BIO7: PAL-LR: a Reduced Resistance, Concentric-Gated Artificial Membrane Lung for Pediatric End-Stage Lung Failure

Purpose: This work focuses on the development of the Low Resistance Pediatric MLung (PAL-LR) with the goal of serving as a pumpless (pulmonary artery to left atrium) bridge-to-transplant device for small children with end-stage lung failure. Methods: The PAL-LR doubles the exposed fiber length of the Pediatric Artificial MLung. 9 PAL-LR MLungs were fabricated using polymethylpentene fibers (surface area: 0.44 m2). In vitro benchtop studies tested gas exchange and pressure drop performance (n=6). In an acute in vivo study, 3 PAL-LRs were anastomosed from the femoral vein to the jugular vein in an ovine model to assess hemocompatibility, device blood flow, pressure drop, and gas exchange. A centrifugal pump (Model 550 Bio-Console; Medtronic, Minneapolis, MN) was used pre-device to maintain flows of 1 L/min while sweep gas was supplied for each blood flow rate at a 1:1 sweep:blood flow ratio. Results: For in vitro tests, average rated blood flow (outlet SO2 of 95%) was 2.46±0.22 L/min with a pressure drop of 25.7±3.1 mmHg. At the targeted pediatric flow rate of 1 L/min, the PAL-LR pressure drop was 8.6 mmHg compared to 25 mmHg of the PAL. At rated flow, the average O2 and CO2 transfer rates were 101.75±10.81 and 77.93±8.40 mL/min, respectively.
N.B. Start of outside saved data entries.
(* ===== verification/Network.v ===== *)
(** Starting and stopping a network, [Runtime::start], [Runtime::stop] and
    [Runtime::packet] of [src/runtime.rs]: the checks, the wiring of the
    connections, the registration of the components with a new scheduler and
    the packets that enter through the graph's inports.

    A connection is one ring buffer with two ends; the connections of a
    network are numbered in the order of their creation, and a port holds the
    numbers of the connections whose end it owns. *)
From S2P Require Import Prelude Api Scheduler Graph Runtime.
From Stdlib Require Strings.String.
From Stdlib Require Import NArith Lia.
From stdpp Require Import base list strings gmap.
Local Open Scope string_scope.
Local Open Scope list_scope.
Local Open Scope flowd_scope.

(** * Calls that may not return *)

(** A call returns, unwinds, or waits for a lock that its own thread holds. *)
Inductive run (A : Type) : Type :=
| Returns (a : A)
| Unwinds
| Blocks.
Arguments Returns {A} a.
Arguments Unwinds {A}.
Arguments Blocks {A}.

Definition run_bind {A B : Type} (r : run A) (f : A -> run B) : run B :=
  match r with Returns a => f a | Unwinds => Unwinds | Blocks => Blocks end.

Definition lift {A : Type} (o : outcome A) : run A :=
  match o with Done a => Returns a | Panicked => Unwinds end.

Notation "'let!' x ':=' r 'in' k" := (run_bind r (fun x => k))
  (at level 10, x pattern, k at level 200) : flowd_scope.

Fixpoint run_fold {A B : Type} (f : A -> B -> run B) (l : list A) (b : B) : run B :=
  match l with
  | [] => Returns b
  | x :: l => let! b' := f x b in run_fold f l b'
  end.

Section network.
Context `{R : Rtrb} `{J : SerdeJson} `{MM : forall V, MultiMapLib V} `{HI : HashIter}.
Context {C : Type}.

(** The functions that the build script generates from [flowd.build.toml]. *)
Variable get_component_budget_class : string -> BudgetClass.
Variable instantiate_component :
  string -> multimap nat -> multimap nat -> option SchedulerWaker -> outcome (option C).

(** * Connections and ports *)

(** [IipChannel]: the channel of an initial packet; its sink is dropped as
    soon as the packet is in it. *)
Inductive connection : Type :=
| Edge (sink : ProcessEdgeSink)
| IipChannel (source : ring).

Definition conn_ring (c : connection) : ring :=
  match c with Edge s => pes_sink s | IipChannel r => r end.

Record ProcPorts : Type := mk_ProcPorts {
  pp_inports : multimap nat;
  pp_outports : multimap nat
}.
Definition default_proc_ports : ProcPorts := mk_ProcPorts mm_new mm_new.

(** [ports_all.get_mut(process).expect(..).inports.insert(port, source)] and
    the same for an outport. *)
Definition wire_in (process port : string) (c : nat) (ports : gmap string ProcPorts) :
    outcome (gmap string ProcPorts) :=
  let* pp := expect (ports !! process) in
  Done (<[process := mk_ProcPorts (mm_insert port c (pp_inports pp)) (pp_outports pp)]> ports).

Definition wire_out (process port : string) (c : nat) (ports : gmap string ProcPorts) :
    outcome (gmap string ProcPorts) :=
  let* pp := expect (ports !! process) in
  Done (<[process := mk_ProcPorts (pp_inports pp) (mm_insert port c (pp_outports pp))]> ports).

(** * The checks on array ports *)

(** Two edges share a port that some component of that name does not declare
    as an array port. *)
Definition port_conflict (ports_of : ComponentComponentPayload -> list ComponentPort)
    (available : list ComponentComponentPayload) (component_name port : string) : bool :=
  existsb (fun c => String.eqb (ccp_name c) component_name &&
    existsb (fun p => String.eqb (cp_name p) port && negb (cp_is_arrayport p)) (ports_of c)) available.

(** Both loops over the edges: [skip] the edges that do not count, take one
    [end_] of the others, and look up the component once a port is used again. *)
Fixpoint check_arrayports (nodes : gmap string GraphNode) (available : list ComponentComponentPayload)
    (skip : GraphEdge -> bool) (end_ : GraphEdge -> GraphNodeSpec)
    (ports_of : ComponentComponentPayload -> list ComponentPort) (message : string)
    (edges : list GraphEdge) (known : multimap string) : outcome (result unit io_error) :=
  match edges with
  | [] => Done (Ok tt)
  | e :: edges =>
      let continue_ := check_arrayports nodes available skip end_ ports_of message edges in
      let process := ns_process (end_ e) in
      let port := ns_port (end_ e) in
      if skip e then continue_ known
      else match mm_get_vec process known with
           | Some ports =>
               if existsb (String.eqb port) ports then
                 let* node := expect (nodes !! process) in
                 if port_conflict ports_of available (node_component node) port
                 then Done (io_err InvalidInput message)
                 else continue_ known
               else continue_ (mm_insert process port known)
           | None => continue_ (mm_insert process port known)
           end
  end.

Definition is_iip (e : GraphEdge) : bool := bool_decide (is_Some (edge_data e)).

Definition check_source_ports (g : Graph) (available : list ComponentComponentPayload) :
    outcome (result unit io_error) :=
  check_arrayports (g_nodes g) available
    (fun e => is_iip e && String.eqb (ns_process (edge_source e)) "") edge_source ccp_out_ports
    "multiple edges from source process port which is not an array port" (g_edges g) mm_new.

Definition check_target_ports (g : Graph) (available : list ComponentComponentPayload) :
    outcome (result unit io_error) :=
  check_arrayports (g_nodes g) available is_iip edge_target ccp_in_ports
    "multiple edges to target process port which is not an array port" (g_edges g) mm_new.

(** * Wiring *)

Definition iip_key (e : GraphEdge) : string * string :=
  (ns_process (edge_target e), ns_port (edge_target e)).

(** [iips_per_target]. *)
Definition collect_iip (m : gmap (string * string) (list string)) (e : GraphEdge) :
    gmap (string * string) (list string) :=
  match edge_data e with
  | Some iip => <[iip_key e := default [] (m !! iip_key e) ++ [iip]]> m
  | None => m
  end.
Definition iips_per_target (edges : list GraphEdge) : gmap (string * string) (list string) :=
  fold_left collect_iip edges ∅.

Record wiring : Type := mk_wiring {
  wr_conns : list connection;
  wr_ports : gmap string ProcPorts;
  wr_iips : gmap (string * string) (list string)
}.

(** The keys of [ports_all]: the nodes and the two processes that stand for
    the graph's own ports. *)
Fixpoint insert_procs (names : list string) (m : gmap string ProcPorts) :
    outcome (gmap string ProcPorts) :=
  match names with
  | [] => Done m
  | n :: names =>
      match try_insert n default_proc_ports m with
      | (Ok _, m') => insert_procs names m'
      | (Err _, _) => Panicked
      end
  end.

Definition in_process (g : Graph) : string := g_name g +:+ "-IN".
Definition out_process (g : Graph) : string := g_name g +:+ "-OUT".

Definition proc_names (g : Graph) : list string :=
  (hash_iter (g_nodes g)).*1
  ++ (if bool_decide (g_inports g = ∅) then [] else [in_process g])
  ++ (if bool_decide (g_outports g = ∅) then [] else [out_process g]).

(** Initial packets for a port that an edge also leads to go through that
    edge's buffer, ahead of its traffic.  (Their [signal_ready] finds no node:
    the scheduler is still empty.) *)
Fixpoint inject_iips (iips : list string) (sink : ProcessEdgeSink) : outcome ProcessEdgeSink :=
  match iips with
  | [] => Done sink
  | iip :: iips =>
      match push (from_text iip) sink with
      | (Ok _, sink', _) => inject_iips iips sink'
      | (Err _, _, _) => Panicked
      end
  end.

Definition edge_id_of (e : GraphEdge) : string :=
  ns_process (edge_source e) +:+ "." +:+ ns_port (edge_source e) +:+ "-" +:+
  ns_process (edge_target e) +:+ "." +:+ ns_port (edge_target e).

(** One edge.  With tracing on, [send_trace_connect] locks [graph_inout], which
    [start] itself holds locked. *)
Definition wire_edge (graph_name : string) (tracing : bool) (trace_sender : option TraceSender)
    (e : GraphEdge) (w : wiring) : run wiring :=
  if is_iip e then Returns w
  else
    let src := edge_source e in
    let tgt := edge_target e in
    let c := length (wr_conns w) in
    let! ports1 := lift (wire_in (ns_process tgt) (to_ascii_uppercase (ns_port tgt)) c (wr_ports w)) in
    let! _ := lift (expect (ports1 !! ns_process src)) in
    let edge_sink := new_edge_sink (ring_new PROCESSEDGE_BUFSIZE) None
                       (Some (ns_process tgt)) (Some (ns_process tgt)) in
    let iips := default [] (wr_iips w !! iip_key e) in
    let! edge_sink1 := lift (inject_iips iips edge_sink) in
    let edge_sink2 :=
      match trace_sender with
      | Some tx => enable_tracing (edge_id_of e) (ns_process src) (ns_port src) (ns_process tgt)
                     (ns_port tgt) graph_name tx edge_sink1
      | None => edge_sink1
      end in
    let! ports2 := lift (wire_out (ns_process src) (to_ascii_uppercase (ns_port src)) c ports1) in
    if tracing then Blocks
    else Returns (mk_wiring (wr_conns w ++ [Edge edge_sink2]) ports2 (delete (iip_key e) (wr_iips w))).

(** One initial packet to a port that no edge leads to: a channel of its own. *)
Definition wire_iip (target : string * string) (iip : string) (w : wiring) : run wiring :=
  match ring_push (from_text iip) (ring_new PROCESSEDGE_IIP_BUFSIZE) with
  | (Ok _, r) =>
      let! ports := lift (wire_in target.1 (to_ascii_uppercase target.2) (length (wr_conns w))
                            (wr_ports w)) in
      Returns (mk_wiring (wr_conns w ++ [IipChannel (ring_drop_producer r)]) ports (wr_iips w))
  | (Err _, _) => Unwinds
  end.

Definition wire_leftover (entry : (string * string) * list string) (w : wiring) : run wiring :=
  run_fold (wire_iip entry.1) entry.2 w.

Definition wire_inport (g : Graph) (entry : string * GraphPort) (w : wiring) : run wiring :=
  let '(public_name, port) := entry in
  let c := length (wr_conns w) in
  let! ports1 := lift (wire_in (port_process port) (to_ascii_uppercase (port_port port)) c (wr_ports w)) in
  let! ports2 := lift (wire_out (in_process g) public_name c ports1) in
  Returns (mk_wiring
    (wr_conns w ++ [Edge (new_edge_sink (ring_new PROCESSEDGE_BUFSIZE) None
                            (Some (port_process port)) (Some (port_process port)))])
    ports2 (wr_iips w)).

Definition wire_outport (g : Graph) (entry : string * GraphPort) (w : wiring) : run wiring :=
  let '(public_name, port) := entry in
  let c := length (wr_conns w) in
  let! ports1 := lift (wire_in (out_process g) public_name c (wr_ports w)) in
  let! ports2 := lift (wire_out (port_process port) (to_ascii_uppercase (port_port port)) c ports1) in
  Returns (mk_wiring
    (wr_conns w ++ [Edge (new_edge_sink (ring_new PROCESSEDGE_BUFSIZE) None
                            (Some (out_process g)) None)])
    ports2 (wr_iips w)).

(** From the graph to [ports_all]. *)
Definition wire (g : Graph) (tracing : bool) (trace_sender : option TraceSender) : run wiring :=
  let! ports := lift (insert_procs (proc_names g) ∅) in
  let! w1 := run_fold (wire_edge (g_name g) tracing trace_sender) (g_edges g)
               (mk_wiring [] ports (iips_per_target (g_edges g))) in
  let! w2 := run_fold wire_leftover (hash_iter (wr_iips w1)) (mk_wiring (wr_conns w1) (wr_ports w1) ∅) in
  let! w3 := run_fold (wire_inport g) (hash_iter (g_inports g)) w2 in
  run_fold (wire_outport g) (hash_iter (g_outports g)) w3.

(** * Processes *)

Definition has_port (name : string) (m : multimap nat) : bool :=
  mm_contains_key name m || mm_contains_key (to_ascii_lowercase name) m.

(** A port of the component's metadata that neither an edge nor one of the
    graph's exported ports connects. *)
Definition missing_port (ports : list ComponentPort) (connected : multimap nat) (proc_name : string)
    (exported : gmap string GraphPort) : option ComponentPort :=
  List.find (fun p => negb (has_port (cp_name p) connected) &&
    negb (existsb (fun e => String.eqb (port_process e.2) proc_name &&
                            eq_ignore_ascii_case (port_port e.2) (cp_name p)) (hash_iter exported))) ports.

Definition find_component (name : string) (available : list ComponentComponentPayload) :
    option ComponentComponentPayload :=
  List.find (fun c => String.eqb (ccp_name c) name) available.

Definition check_process (g : Graph) (available : list ComponentComponentPayload)
    (proc_name component_name : string) (ports : ProcPorts) : result unit io_error :=
  match find_component component_name available with
  | None => io_err NotFound "unconnected port checking could not find component in component library"
  | Some c =>
      match missing_port (ccp_in_ports c) (pp_inports ports) proc_name (g_inports g) with
      | Some p => io_err NotFound ("unconnected port checking: process " +:+ proc_name +:+
                    " is missing required port " +:+ cp_name p +:+ " for component " +:+ ccp_name c)
      | None =>
          match missing_port (ccp_out_ports c) (pp_outports ports) proc_name (g_outports g) with
          | Some p => io_err NotFound ("unconnected port checking: process " +:+ proc_name +:+
                        " is missing required outport " +:+ cp_name p +:+ " on component " +:+ ccp_name c)
          | None => Ok tt
          end
      end
  end.

(** What the loop over the nodes works on: the ports not handed out yet and
    the new scheduler. *)
Definition setup : Type := gmap string ProcPorts * Scheduler C.
Lemma collect_inports_err keys outs m e :
  collect_inports keys outs m = Err e -> err_kind e = InvalidInput.
Proof.
  revert m. induction keys as [|k keys IH]; intros m H; simpl in H; [done|].
  unfold io_err in H. destruct (mm_get_vec k outs) as [[|c [|]]|]; [by simplify_eq|by eapply IH|by simplify_eq..].
Qed.

Lemma start_processes_facts g available clock l (s s' : setup) r :
  start_processes get_component_budget_class instantiate_component g available clock l s = Done (r, s') ->
  match r with Ok _ => dom s'.1 = dom s.1 ∖ list_to_set l.*1 | Err e => err_kind e = NotFound end.
Proof.
  revert s. induction l as [|[n node] l IH]; intros s H; simpl in H; [simplify_eq; set_solver|].
  destruct (start_process _ _ _ _ _ _ _ _) as [[r1 s1]|] eqn:H1; simpl in H; [|done].
  unfold start_process in H1. destruct (s.1 !! n) as [pp|]; simpl in H1; [|done].
  destruct (check_process _ _ _ _ _) as [|e] eqn:Hc; simplify_eq/=.
  - destruct (instantiate_component _ _ _ _) as [[c|]|]; simplify_eq/=; [|done].
    apply IH in H. destruct r; [|done]. simpl in H. rewrite H, dom_delete_L. set_solver.
  - unfold check_process, io_err in Hc. repeat case_match; by simplify_eq.
Qed.

(** Nothing is left over once every node has its ports. *)
Lemma nothing_left g (ports_all : gmap string ProcPorts) :
  dom ports_all = proc_set g ∖ list_to_set (hash_iter (g_nodes g)).*1 ->
  delete (out_process g) (delete (in_process g) ports_all) = ∅.
Proof.
  intros Hd. apply dom_empty_inv_L. rewrite !dom_delete_L, Hd. unfold proc_set, proc_names.
  do 2 case_bool_decide; set_solver.
Qed.

Definition unchanged net net' : Prop :=
  rt_status (net_runtime net') = rt_status (net_runtime net) /\
  rt_boundary_threads (net_runtime net') = rt_boundary_threads (net_runtime net) /\
  rt_watchdog_thread (net_runtime net') = rt_watchdog_thread (net_runtime net) /\
  rt_scheduler_threads (net_runtime net') = rt_scheduler_threads (net_runtime net) /\
  (net_inports net' = net_inports net \/ net_inports net' = None).

Lemma launch_err g available clock now w net e net' evs :
  dom (wr_ports w) = proc_set g ->
  launch get_component_budget_class instantiate_component g available clock now w net =
    Done (Err e, net', evs) ->
  unchanged net net' /\ (err_kind e = NotFound \/ err_kind e = InvalidInput).
Proof.
  unfold launch. intros Hd H.
  destruct (start_processes _ _ _ _ _ _ _) as [[r s]|] eqn:Hp; simpl in H; [|done].
  apply start_processes_facts in Hp. destruct r as [|e'].
  - simpl in Hp. rewrite Hd in Hp.
    destruct (match s.1 !! in_process g with Some _ => _ | None => _ end) as [ins|e'] eqn:Hins.
    + by rewrite (nothing_left g s.1 Hp), bool_decide_true in H.
    + simplify_eq. split; [by repeat split; right|]. right.
      destruct (s.1 !! in_process g) as [pp|]; [|done].
      destruct (collect_inports _ _ _) eqn:Hc; simplify_eq/=. by eapply collect_inports_err.
  - simplify_eq. split; [|by left]. by repeat split; left.
Qed.

(** A start that is refused changes nothing that counts: the status and the
    tracked threads stay, the inports stay or are gone; a network that is
    running, or not fully shut down, is the only reason for AlreadyExists,
    and the final check for left-over ports (InvalidData) never fails. *)
Theorem start_refused g available tx clock now net e net' evs :
  start_ g available tx clock now net = Returns (Err e, net', evs) ->
  unchanged net net' /\ err_kind e <> InvalidData /\
  (err_kind e = AlreadyExists <-> network_busy (net_runtime net) = true) /\
  (network_busy (net_runtime net) = true -> net' = net /\ evs = []).
Proof.
  unfold start. intros H. destruct (network_busy (net_runtime net)).
  { simplify_eq. split; [by repeat split; left|]. done. }
  set (net1 := set_net_schedulers _ _) in H.
  assert (unchanged net net1) as Hnet1 by (by repeat split; left). clearbody net1.
  assert (unchanged net net' /\ (err_kind e = NotFound \/ err_kind e = InvalidInput)) as [Hu Hk].
  2: { split; [done|]. split; [by destruct Hk; congruence|]. split; [|done].
       split; [by destruct Hk; congruence|done]. }
  destruct (check_source_ports g available) as [[[]|e1]|] eqn:H1; simpl in H; [| |done].
  2: { simplify_eq. apply check_arrayports_err in H1. auto. }
  destruct (check_target_ports g available) as [[[]|e2]|] eqn:H2; simpl in H; [| |done].
  2: { simplify_eq. apply check_arrayports_err in H2. auto. }
  destruct (wire g _ _) as [w| |] eqn:Hw; simpl in H; try done.
  apply wire_dom in Hw as [Hd _].
  destruct (launch _ _ _ _ _ _ _ _) as [res|] eqn:Hl; simpl in H; [|done]. injection H as ->.
  apply launch_err in Hl as [(Hu1 & Hu2 & Hu3 & Hu4 & Hu5) Hk]; [|done]. split; [|done].
  destruct Hnet1 as (? & ? & ? & ? & Hin). repeat split; try congruence.
  destruct Hu5; [|by right]. destruct Hin; [left|right]; congruence.
Qed.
The average maximum O2 and CO2 exchange efficiencies are 215.75±22.93 and 176.99±8.40 mL/(min*m2), respectively. In vivo tests revealed an average outlet SO2 of 100%, and average pressure drop of 2±0 mmHg for a blood flow of 1.07±0.02 L/min. After 5 hours of extracorporeal use per lung, the platelets increased 3.54% for the first lung, and decreased 0.21% and 0.17% for the second and third lungs, respectively. Analysis revealed some clotting at the outlet and around gates, likely due to recirculation which will be mitigated in future revisions. Summary: Having a lower resistance, the PAL-LR is a promising step closer to a pumpless artificial membrane lung that alleviates right ventricular strain associated with idiopathic pulmonary hypertension.